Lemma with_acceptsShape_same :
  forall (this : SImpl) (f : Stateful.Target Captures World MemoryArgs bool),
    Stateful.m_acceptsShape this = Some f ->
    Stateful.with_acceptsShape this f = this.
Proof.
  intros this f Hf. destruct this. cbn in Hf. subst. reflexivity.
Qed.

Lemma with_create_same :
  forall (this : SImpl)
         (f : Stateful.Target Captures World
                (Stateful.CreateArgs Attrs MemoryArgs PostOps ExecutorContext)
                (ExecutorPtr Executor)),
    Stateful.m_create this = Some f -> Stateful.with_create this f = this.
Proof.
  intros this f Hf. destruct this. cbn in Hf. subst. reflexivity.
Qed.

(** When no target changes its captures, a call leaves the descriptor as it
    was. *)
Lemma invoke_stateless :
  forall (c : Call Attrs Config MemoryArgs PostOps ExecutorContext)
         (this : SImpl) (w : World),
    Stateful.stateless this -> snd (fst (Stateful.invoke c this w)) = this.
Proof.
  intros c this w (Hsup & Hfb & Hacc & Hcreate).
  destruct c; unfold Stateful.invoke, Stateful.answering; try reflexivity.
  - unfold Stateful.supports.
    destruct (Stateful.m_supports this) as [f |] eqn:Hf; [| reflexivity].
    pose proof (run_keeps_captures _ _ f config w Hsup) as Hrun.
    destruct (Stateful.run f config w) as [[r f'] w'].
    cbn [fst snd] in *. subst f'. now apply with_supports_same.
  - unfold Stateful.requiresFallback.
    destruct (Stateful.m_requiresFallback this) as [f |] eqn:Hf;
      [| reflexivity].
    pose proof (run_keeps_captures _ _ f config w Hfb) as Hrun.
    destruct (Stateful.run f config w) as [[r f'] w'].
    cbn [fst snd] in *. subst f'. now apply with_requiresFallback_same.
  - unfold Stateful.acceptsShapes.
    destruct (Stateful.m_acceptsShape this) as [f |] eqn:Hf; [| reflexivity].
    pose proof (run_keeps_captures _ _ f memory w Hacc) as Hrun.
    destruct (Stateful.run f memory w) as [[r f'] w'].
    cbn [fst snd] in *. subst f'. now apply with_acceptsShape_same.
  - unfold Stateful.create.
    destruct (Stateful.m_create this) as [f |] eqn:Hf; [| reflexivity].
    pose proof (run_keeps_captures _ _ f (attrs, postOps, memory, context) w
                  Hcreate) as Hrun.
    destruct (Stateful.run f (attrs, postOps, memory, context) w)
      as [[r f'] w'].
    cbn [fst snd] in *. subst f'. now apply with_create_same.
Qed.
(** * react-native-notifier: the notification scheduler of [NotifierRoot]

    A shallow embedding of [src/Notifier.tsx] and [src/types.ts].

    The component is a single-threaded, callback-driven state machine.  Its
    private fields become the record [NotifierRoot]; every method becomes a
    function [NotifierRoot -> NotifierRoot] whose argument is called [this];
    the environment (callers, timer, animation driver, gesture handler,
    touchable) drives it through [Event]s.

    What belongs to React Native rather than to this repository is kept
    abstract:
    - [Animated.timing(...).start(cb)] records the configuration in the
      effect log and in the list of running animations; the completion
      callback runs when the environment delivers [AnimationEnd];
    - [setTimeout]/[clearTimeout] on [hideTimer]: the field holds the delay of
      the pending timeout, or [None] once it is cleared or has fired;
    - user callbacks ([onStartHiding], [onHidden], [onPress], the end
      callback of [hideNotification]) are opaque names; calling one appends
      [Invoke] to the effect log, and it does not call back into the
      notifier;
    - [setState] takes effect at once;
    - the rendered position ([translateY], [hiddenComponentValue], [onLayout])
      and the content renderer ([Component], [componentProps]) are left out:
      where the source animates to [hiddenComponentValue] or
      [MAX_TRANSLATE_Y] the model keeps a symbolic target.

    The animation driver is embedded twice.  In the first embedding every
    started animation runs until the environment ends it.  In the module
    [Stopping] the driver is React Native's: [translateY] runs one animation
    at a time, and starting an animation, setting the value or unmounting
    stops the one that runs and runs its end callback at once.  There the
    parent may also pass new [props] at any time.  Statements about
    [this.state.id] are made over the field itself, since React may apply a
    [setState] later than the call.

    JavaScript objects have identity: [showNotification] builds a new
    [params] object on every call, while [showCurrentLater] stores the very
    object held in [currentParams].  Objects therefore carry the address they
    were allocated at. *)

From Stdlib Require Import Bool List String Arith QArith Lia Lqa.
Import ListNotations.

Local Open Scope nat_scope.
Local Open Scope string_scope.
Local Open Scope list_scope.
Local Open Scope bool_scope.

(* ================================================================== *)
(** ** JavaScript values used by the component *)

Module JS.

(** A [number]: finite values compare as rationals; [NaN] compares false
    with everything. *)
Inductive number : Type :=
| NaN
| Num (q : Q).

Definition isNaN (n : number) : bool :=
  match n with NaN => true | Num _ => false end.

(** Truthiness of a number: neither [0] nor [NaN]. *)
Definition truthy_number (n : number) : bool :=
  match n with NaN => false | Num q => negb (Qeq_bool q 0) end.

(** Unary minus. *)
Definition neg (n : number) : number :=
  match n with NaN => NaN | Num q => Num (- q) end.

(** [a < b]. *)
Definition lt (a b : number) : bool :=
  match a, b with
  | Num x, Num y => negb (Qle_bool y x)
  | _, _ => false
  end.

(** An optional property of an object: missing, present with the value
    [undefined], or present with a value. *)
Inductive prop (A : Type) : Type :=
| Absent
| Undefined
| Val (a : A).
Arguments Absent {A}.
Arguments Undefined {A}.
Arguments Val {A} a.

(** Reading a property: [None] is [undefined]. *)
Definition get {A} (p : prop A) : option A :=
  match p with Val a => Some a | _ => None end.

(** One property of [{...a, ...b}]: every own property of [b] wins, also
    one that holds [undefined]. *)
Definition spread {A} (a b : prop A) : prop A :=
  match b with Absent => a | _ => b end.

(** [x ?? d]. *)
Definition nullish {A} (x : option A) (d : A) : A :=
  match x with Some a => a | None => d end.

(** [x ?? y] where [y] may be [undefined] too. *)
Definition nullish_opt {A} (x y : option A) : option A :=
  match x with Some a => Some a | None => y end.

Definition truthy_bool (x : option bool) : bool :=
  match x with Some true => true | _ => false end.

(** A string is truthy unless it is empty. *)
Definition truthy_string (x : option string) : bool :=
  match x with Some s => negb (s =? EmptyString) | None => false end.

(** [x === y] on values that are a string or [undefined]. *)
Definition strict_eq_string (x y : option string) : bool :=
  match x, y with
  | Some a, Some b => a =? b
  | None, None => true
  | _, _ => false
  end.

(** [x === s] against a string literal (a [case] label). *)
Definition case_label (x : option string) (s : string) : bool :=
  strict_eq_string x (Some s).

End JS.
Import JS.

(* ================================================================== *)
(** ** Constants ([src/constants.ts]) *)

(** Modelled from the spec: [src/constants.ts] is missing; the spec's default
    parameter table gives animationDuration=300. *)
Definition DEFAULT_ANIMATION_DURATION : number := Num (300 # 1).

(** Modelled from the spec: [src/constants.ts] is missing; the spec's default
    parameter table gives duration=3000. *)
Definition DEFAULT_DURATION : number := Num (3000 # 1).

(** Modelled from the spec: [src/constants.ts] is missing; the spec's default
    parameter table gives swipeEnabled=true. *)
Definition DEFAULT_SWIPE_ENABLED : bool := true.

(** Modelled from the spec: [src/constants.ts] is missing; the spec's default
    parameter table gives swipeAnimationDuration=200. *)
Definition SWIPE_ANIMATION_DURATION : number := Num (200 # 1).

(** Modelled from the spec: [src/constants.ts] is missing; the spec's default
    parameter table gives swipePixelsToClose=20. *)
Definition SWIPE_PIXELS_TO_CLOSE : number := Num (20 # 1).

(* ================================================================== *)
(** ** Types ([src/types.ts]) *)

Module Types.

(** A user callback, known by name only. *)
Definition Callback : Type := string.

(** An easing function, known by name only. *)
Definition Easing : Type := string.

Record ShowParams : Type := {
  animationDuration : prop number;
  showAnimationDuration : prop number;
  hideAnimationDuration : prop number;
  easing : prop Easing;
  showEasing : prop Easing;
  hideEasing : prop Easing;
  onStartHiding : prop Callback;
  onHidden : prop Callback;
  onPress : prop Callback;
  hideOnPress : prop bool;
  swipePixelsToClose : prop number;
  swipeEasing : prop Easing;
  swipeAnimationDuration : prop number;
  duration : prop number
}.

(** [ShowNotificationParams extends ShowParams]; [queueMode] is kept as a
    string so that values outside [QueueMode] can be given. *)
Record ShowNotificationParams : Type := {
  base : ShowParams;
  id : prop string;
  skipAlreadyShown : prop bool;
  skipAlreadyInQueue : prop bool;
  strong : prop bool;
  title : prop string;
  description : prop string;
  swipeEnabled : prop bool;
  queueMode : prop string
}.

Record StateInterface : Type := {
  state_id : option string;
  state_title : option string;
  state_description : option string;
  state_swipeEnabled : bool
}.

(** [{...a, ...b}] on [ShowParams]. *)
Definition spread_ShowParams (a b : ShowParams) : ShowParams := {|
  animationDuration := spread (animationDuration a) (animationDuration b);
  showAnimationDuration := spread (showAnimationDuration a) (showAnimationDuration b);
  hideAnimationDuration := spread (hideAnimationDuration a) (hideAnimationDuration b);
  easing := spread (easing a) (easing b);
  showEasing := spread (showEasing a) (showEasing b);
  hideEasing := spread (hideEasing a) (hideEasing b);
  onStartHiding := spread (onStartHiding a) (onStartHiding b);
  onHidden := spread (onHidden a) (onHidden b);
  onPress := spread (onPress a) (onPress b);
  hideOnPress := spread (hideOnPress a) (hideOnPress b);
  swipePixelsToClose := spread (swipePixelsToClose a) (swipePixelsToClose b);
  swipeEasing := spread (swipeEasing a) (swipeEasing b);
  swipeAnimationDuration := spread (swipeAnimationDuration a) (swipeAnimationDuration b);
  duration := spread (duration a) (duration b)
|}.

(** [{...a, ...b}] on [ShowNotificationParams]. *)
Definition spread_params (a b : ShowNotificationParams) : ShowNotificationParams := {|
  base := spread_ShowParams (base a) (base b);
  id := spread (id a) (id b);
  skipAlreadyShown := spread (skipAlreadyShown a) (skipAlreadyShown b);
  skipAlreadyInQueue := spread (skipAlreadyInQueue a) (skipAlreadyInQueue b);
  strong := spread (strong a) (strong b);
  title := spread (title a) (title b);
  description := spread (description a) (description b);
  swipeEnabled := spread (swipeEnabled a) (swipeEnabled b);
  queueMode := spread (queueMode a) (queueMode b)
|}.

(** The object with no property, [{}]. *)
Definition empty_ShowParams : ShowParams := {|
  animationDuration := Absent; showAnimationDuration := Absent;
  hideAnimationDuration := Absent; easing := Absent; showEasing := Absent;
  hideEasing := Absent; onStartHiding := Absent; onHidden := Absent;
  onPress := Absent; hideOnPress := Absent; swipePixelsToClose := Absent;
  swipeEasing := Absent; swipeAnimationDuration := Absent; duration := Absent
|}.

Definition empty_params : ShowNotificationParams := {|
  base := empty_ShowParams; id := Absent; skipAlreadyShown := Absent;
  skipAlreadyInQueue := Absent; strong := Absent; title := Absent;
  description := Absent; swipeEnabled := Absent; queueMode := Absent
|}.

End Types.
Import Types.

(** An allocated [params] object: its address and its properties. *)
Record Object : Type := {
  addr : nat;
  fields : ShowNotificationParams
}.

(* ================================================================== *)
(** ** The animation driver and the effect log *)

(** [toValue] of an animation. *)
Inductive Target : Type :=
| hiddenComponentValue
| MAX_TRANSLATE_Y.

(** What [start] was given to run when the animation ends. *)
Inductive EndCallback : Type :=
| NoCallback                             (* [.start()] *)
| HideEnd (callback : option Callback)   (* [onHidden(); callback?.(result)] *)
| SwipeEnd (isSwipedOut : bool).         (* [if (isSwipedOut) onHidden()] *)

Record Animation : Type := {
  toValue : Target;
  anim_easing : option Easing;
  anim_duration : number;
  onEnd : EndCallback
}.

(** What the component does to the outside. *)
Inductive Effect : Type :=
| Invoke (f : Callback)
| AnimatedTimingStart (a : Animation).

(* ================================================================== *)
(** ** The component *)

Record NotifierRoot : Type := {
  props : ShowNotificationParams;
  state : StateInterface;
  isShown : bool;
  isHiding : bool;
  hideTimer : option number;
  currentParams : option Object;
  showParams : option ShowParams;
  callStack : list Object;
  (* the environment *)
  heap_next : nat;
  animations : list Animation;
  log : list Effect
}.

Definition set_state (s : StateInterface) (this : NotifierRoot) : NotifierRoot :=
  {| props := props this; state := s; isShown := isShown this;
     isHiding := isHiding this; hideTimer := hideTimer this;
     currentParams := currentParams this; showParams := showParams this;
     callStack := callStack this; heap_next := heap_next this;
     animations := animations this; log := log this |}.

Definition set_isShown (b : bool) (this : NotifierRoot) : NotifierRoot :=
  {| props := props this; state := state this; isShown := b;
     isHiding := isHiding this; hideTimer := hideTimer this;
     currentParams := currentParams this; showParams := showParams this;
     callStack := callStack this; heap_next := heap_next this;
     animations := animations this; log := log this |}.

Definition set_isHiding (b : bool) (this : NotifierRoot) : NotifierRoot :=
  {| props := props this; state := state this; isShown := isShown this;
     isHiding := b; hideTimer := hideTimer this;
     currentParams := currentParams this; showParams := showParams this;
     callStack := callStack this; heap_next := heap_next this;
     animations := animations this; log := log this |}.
------------------------------------
— Instructions to follow —
Reproduce exactly the section above that begins at the line containing "parameter table gives swipePixelsToClose=20." and ends at the line containing "onHidden : prop Callback;", leaving out all other lines.

— Solution for this exercise —
    parameter table gives swipePixelsToClose=20. *)
Definition SWIPE_PIXELS_TO_CLOSE : number := Num (20 # 1).

(* ================================================================== *)
(** ** Types ([src/types.ts]) *)

Module Types.

(** A user callback, known by name only. *)
Definition Callback : Type := string.

(** An easing function, known by name only. *)
Definition Easing : Type := string.

Record ShowParams : Type := {
  animationDuration : prop number;
  showAnimationDuration : prop number;
  hideAnimationDuration : prop number;
  easing : prop Easing;
  showEasing : prop Easing;
  hideEasing : prop Easing;
  onStartHiding : prop Callback;
  onHidden : prop Callback;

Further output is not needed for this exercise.